THE Obama Administration's overhaul of Food and Drug Administration regulations to counter recent outbreaks of salmonella and E. coli should serve as a model for federal agencies across the board.

These reforms are especially aimed at the egg industry, which has been hit hard by a spike in reported salmonella cases nationwide. Action was also precipitated, no doubt, by the increasing number of product recalls, ranging from pistachio nuts to Nestle cookie dough.

In the egg industry, the incidence of food-borne illness could be reduced by requiring producers with more than 3,000 laying hens to refrigerate their eggs at 45 degrees Fahrenheit within 36 hours of their being laid as well as during transportation to distributors.

Most striking about the new regulations is their cost efficiency, which will be implemented over the next 12 to 36 months.

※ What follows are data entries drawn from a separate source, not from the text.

(** ** Actions (section 8) *)

Definition run_update (updateFn : Update) (w : World) : World :=
  match updateFn with
  | quizUpdate =>
      let w := set_state (initialState (DATA w)) w in
      let w := showOnly quiz w in
      renderQuestionScreen 0 w
  | homeUpdate =>
      (* [if (DATA)]: the data is loaded in every world *)
      let w := set_state (initialState (DATA w)) w in
      showOnly start w
  | questionUpdate next => renderQuestionScreen next w
  end.

Definition startQuiz (w : World) : World := transitionTo quizUpdate w.
Definition restartQuiz (w : World) : World := transitionTo quizUpdate w.

(** How a call ends.  The error names are those of the specification; the
    program has no statement that throws. *)
Inductive QuizError := QuestionNotFoundError | AnswerNotFoundError.
Inductive Completion := Returned | Thrown (e : QuizError).

Definition handleAnswerClick (qid aIndex : Z) (w : World) : Completion * World :=
  match getQuestion (questionsById w) qid with
  | None => (Returned, w)
  | Some q =>
      match js_index (answers q) aIndex with
      | None => (Returned, w)
      | Some ans =>
          let w :=
            set_state
              (set_ratings (applyRatingIncrease (ratingIncrease ans) (ratings (state w)))
                           (state w)) w in
          match nextQuestion ans with
          | NextEmptyString | NextNull | NextMissing =>
              if isTransitioning w then (Returned, w)
              else
                let w := set_isTransitioning true w in
                let w := showOnly loading w in
                (Returned, set_timers (timers w ++ [resultsTimer]) w)
          | NextId next =>
              (Returned, fadeQuizContentAndUpdate (questionUpdate next) w)
          end
      end
  end.

Definition goToStartScreen (w : World) : World :=
  if isTransitioning w then w else transitionTo homeUpdate w.

(** ** Events (section 9) and the callbacks that run later *)

Definition run_stage_listener (propertyName : string) (l : StageListener) (w : World)
  : World :=
  if decide (propertyName ≠ "opacity") then w
  else
    let w := set_stageListeners (remove_listener l (stageListeners w)) w in
    match l with
    | onOutEnd updateFn =>
        let w := run_update updateFn w in
        let w := set_dom (set_stage_is_out false (dom w)) w in
        set_stageListeners (stageListeners w ++ [onInEnd]) w
    | onInEnd => set_isTransitioning false w
    end.

Definition run_quiz_listener (propertyName : string) (l : QuizListener) (w : World)
  : World :=
  if decide (propertyName ≠ "opacity") then w
  else
    let w := set_quizListeners (remove_listener l (quizListeners w)) w in
    match l with
    | onFadeOutEnd updateFn =>
        let w := run_update updateFn w in
        let w := set_dom (set_quiz_is_fading false (dom w)) w in
        set_quizListeners (quizListeners w ++ [onFadeInEnd]) w
    | onFadeInEnd => set_isTransitioning false w
    end.

Definition run_timer (t : Timer) (w : World) : World :=
  match t with
  | resultsTimer =>
      let w := showOnly results w in
      let w := renderResultsScreen w in
      set_isTransitioning false w
  end.

(** What a click inside the stage lands on. *)
Inductive Button :=
| answerBtn (qid aindex : Z)        (* class [answer-btn], its data attributes *)
| shopBtn (shoeId : string)         (* [data-action="shop"] *)
| swatchBtn
| otherBtn.

Definition stageClick (btn : option Button) (w : World) : World :=
  if isTransitioning w then w
  else
    match btn with
    | None => w
    | Some (answerBtn qid aindex) => (handleAnswerClick qid aindex w).2
    | Some (shopBtn _) => w           (* an alert, nothing else *)
    | Some swatchBtn => w             (* classes of the swatches only *)
    | Some otherBtn => w
    end.

Inductive Event :=
| clickStart
| clickRestart
| clickMenu
| clickLogo
| clickStage (btn : option Button)
| transitionendStage (propertyName : string)
| transitionendQuiz (propertyName : string)
| timeout.

(** One turn of the event loop.  A dispatch calls the listeners that were
    registered when it started; a timeout runs the oldest timer. *)
Definition step (e : Event) (w : World) : World :=
  match e with
  | clickStart => startQuiz w
  | clickRestart => restartQuiz w
  | clickMenu | clickLogo => goToStartScreen w
  | clickStage btn => stageClick btn w
  | transitionendStage p =>
      foldl (λ w l, run_stage_listener p l w) w (stageListeners w)
  | transitionendQuiz p =>
      foldl (λ w l, run_quiz_listener p l w) w (quizListeners w)
  | timeout =>
      match timers w with
      | [] => w
      | t :: ts => run_timer t (set_timers ts w)
      end
  end.

Definition run (es : list Event) (w : World) : World := foldl (λ w e, step e w) w es.

(** ** Boot (section 10), once data.json has been fetched *)

Definition init (html : Dom) (json : Dataset) : World :=
  showOnly start
    {| DATA := json;
       questionsById := buildQuestionsMap (questions json);
       state := initialState json;
       isTransitioning := false;
       stageListeners := [];
       quizListeners := [];
       timers := [];
       dom := html |}.

(** ** [rankedShoes] on a store of objects

    The value-level [rankedShoes] above says what the ranking contains.
    Which objects it touches and which it creates is a matter of
    references: here [DATA.shoes] is an array of references into a store,
    [.map] allocates one new object per element and a new array, and
    [.sort] permutes that new array. *)

Module Store.

(** A reference is a position in the store. *)
Abbreviation ref := nat (only parsing).

Inductive Obj :=
| shoeObj (s : Shoe)
| rankedObj (r : RankedShoe).

Record t := {
  objects : list Obj;              (* the object at reference [r] is [objects !! r] *)
  DATA_shoes : list ref;           (* the array [DATA.shoes] *)
  state_ratings : JsObj.t          (* the object [state.ratings] *)
}.

Definition alloc (o : Obj) (h : t) : ref * t :=
  (length (objects h),
   {| objects := objects h ++ [o];
      DATA_shoes := DATA_shoes h;
      state_ratings := state_ratings h |}).

Definition shoe_of (o : Obj) : Shoe :=
  match o with
  | shoeObj s => s
  | rankedObj r => {| shoe_id := ranked_id r; shoe_name := ranked_name r |}
  end.

(** [{ ...s, rating: state.ratings[s.id] ?? 0 }] *)
Definition spread_with_rating (h : t) (o : Obj) : Obj :=
  rankedObj (withRating (state_ratings h) (shoe_of o)).

(** [arr.map((s) => ({ ...s, rating }))]: the new array, element by
    element.  A reference of the array always designates an object. *)
Fixpoint map_with_rating (arr : list ref) (h : t) : list ref * t :=
  match arr with
  | [] => ([], h)
  | s :: arr' =>
      match objects h !! s with
      | Some o =>
          let '(r, h) := alloc (spread_with_rating h o) h in
          let '(rs, h) := map_with_rating arr' h in
          (r :: rs, h)
      | None => map_with_rating arr' h
      end
  end.

(** The shoes that [DATA.shoes] designates, as values. *)
Definition stored_shoes (h : t) : list Shoe :=
  omap (λ s, shoe_of <$> objects h !! s) (DATA_shoes h).

Definition compare_refs (orderIndex : gmap string Z) (h : t) (a b : ref) : Z :=
  match objects h !! a, objects h !! b with
  | Some (rankedObj x), Some (rankedObj y) => compareRanked orderIndex x y
  | _, _ => 0
  end.

Definition rankedShoes (h : t) : list ref * t :=
  let orderIndex := orderIndexOf (stored_shoes h) in
  let '(mapped, h) := map_with_rating (DATA_shoes h) h in
  (js_sort (compare_refs orderIndex h) mapped, h).

(** What the references of an array designate. *)
Definition contents (h : t) (arr : list ref) : list Obj :=
  omap (λ r, objects h !! r) arr.

Definition well_formed (h : t) : Prop :=
  Forall (λ r, is_Some (objects h !! r)) (DATA_shoes h).

End Store.

(** ** What a call of [handleAnswerClick] leaves behind

    The function returns no value: whether the quiz goes on shows in the
    work the call has scheduled.  [Finished]: the screen is [loading] and
    the timer of the results has been started.  [Continue next]: the
    fade-out listener that will render question [next] has been registered
    (on the quiz content, or on the stage when the quiz screen is not the
    current one), and no timer. *)

Inductive Outcome := Finished | Continue (next : Z).

Inductive scheduled (w w' : World) : Outcome → Prop :=
| scheduled_results :
    timers w' = timers w ++ [resultsTimer] →
    stageListeners w' = stageListeners w →
    quizListeners w' = quizListeners w →
    screen (state w') = loading →
    scheduled w w' Finished
| scheduled_quiz_fade next :
    timers w' = timers w →
    stageListeners w' = stageListeners w →
    quizListeners w' = quizListeners w ++ [onFadeOutEnd (questionUpdate next)] →
    screen (state w') = screen (state w) →
    scheduled w w' (Continue next)
| scheduled_stage_fade next :
    timers w' = timers w →
    stageListeners w' = stageListeners w ++ [onOutEnd (questionUpdate next)] →
    quizListeners w' = quizListeners w →
    screen (state w') = screen (state w) →
    scheduled w w' (Continue next).
(** X5.  [getAllBlogs] and [getBlog] never assign to [blogs], whether
    they return or raise. *)
Theorem reads_keep_store (req : request) (s : store) :
  snd (getAllBlogs req s) = s /\ snd (getBlog req s) = s.
Proof. split; [reflexivity | apply getBlog_keeps_store]. Qed.

(** ** Arrays that hold [undefined] *)

Lemma filter_raises (n : number) (s st : store) :
  all_blogs s = false ->
  filter (fun blog => i <- blog_id blog ;; ret (i !== n)) s st
  = (Throw TypeError, st).
Proof.
  induction s as [|[b|] s IH]; simpl; intros H; try discriminate; auto.
  now rewrite (IH H).
Qed.

Lemma map_raises (req : request) (n : number) (s st : store) :
  all_blogs s = false ->
  map (fun blog =>
         i <- blog_id blog ;;
         if i === n then
           t <- body_title req ;; ret (Some {| id := n; title := t |})
         else ret None) s st
  = (Throw TypeError, st).
Proof.
  induction s as [|[b|] s IH]; simpl; intros H; try discriminate; auto.
  destruct (id b === n); simpl.
  - destruct (get (Controller.body req) "title") as [t|[]]; [|reflexivity].
    now rewrite (IH H).
  - now rewrite (IH H).
Qed.

Lemma writes_raise (req : request) (s : store) :
  all_blogs s = false ->
  deleteBlog req s = (Throw TypeError, s)
  /\ updateBlog req s = (Throw TypeError, s).
Proof.
  intros H. unfold deleteBlog, updateBlog. simpl.
  now rewrite (filter_raises _ s s H), (map_raises req _ s s H).
Qed.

The new regulations will cost $81 million, or about 1 cent for every dozen eggs, says the FDA. That will be offset by the $1.4 billion that will be saved annually in health-care treatment that can be avoided by reducing food-related illnesses.

The FDA reforms also highlight some of the gross inefficiencies in national food-regulation agencies, notably the overlap of the FDA, which is responsible for produce, and the Department of Agriculture, which oversees meat.

All in all, this case exhibits how the government can eliminate needless expenditures in one sector of the economy, in this instance health costs triggered by salmonella outbreaks, by more thoroughly regulating another. The fact that more than a billion dollars can be saved at the cost of a penny per dozen eggs should make one wonder how many other responsible regulations can generate similar savings.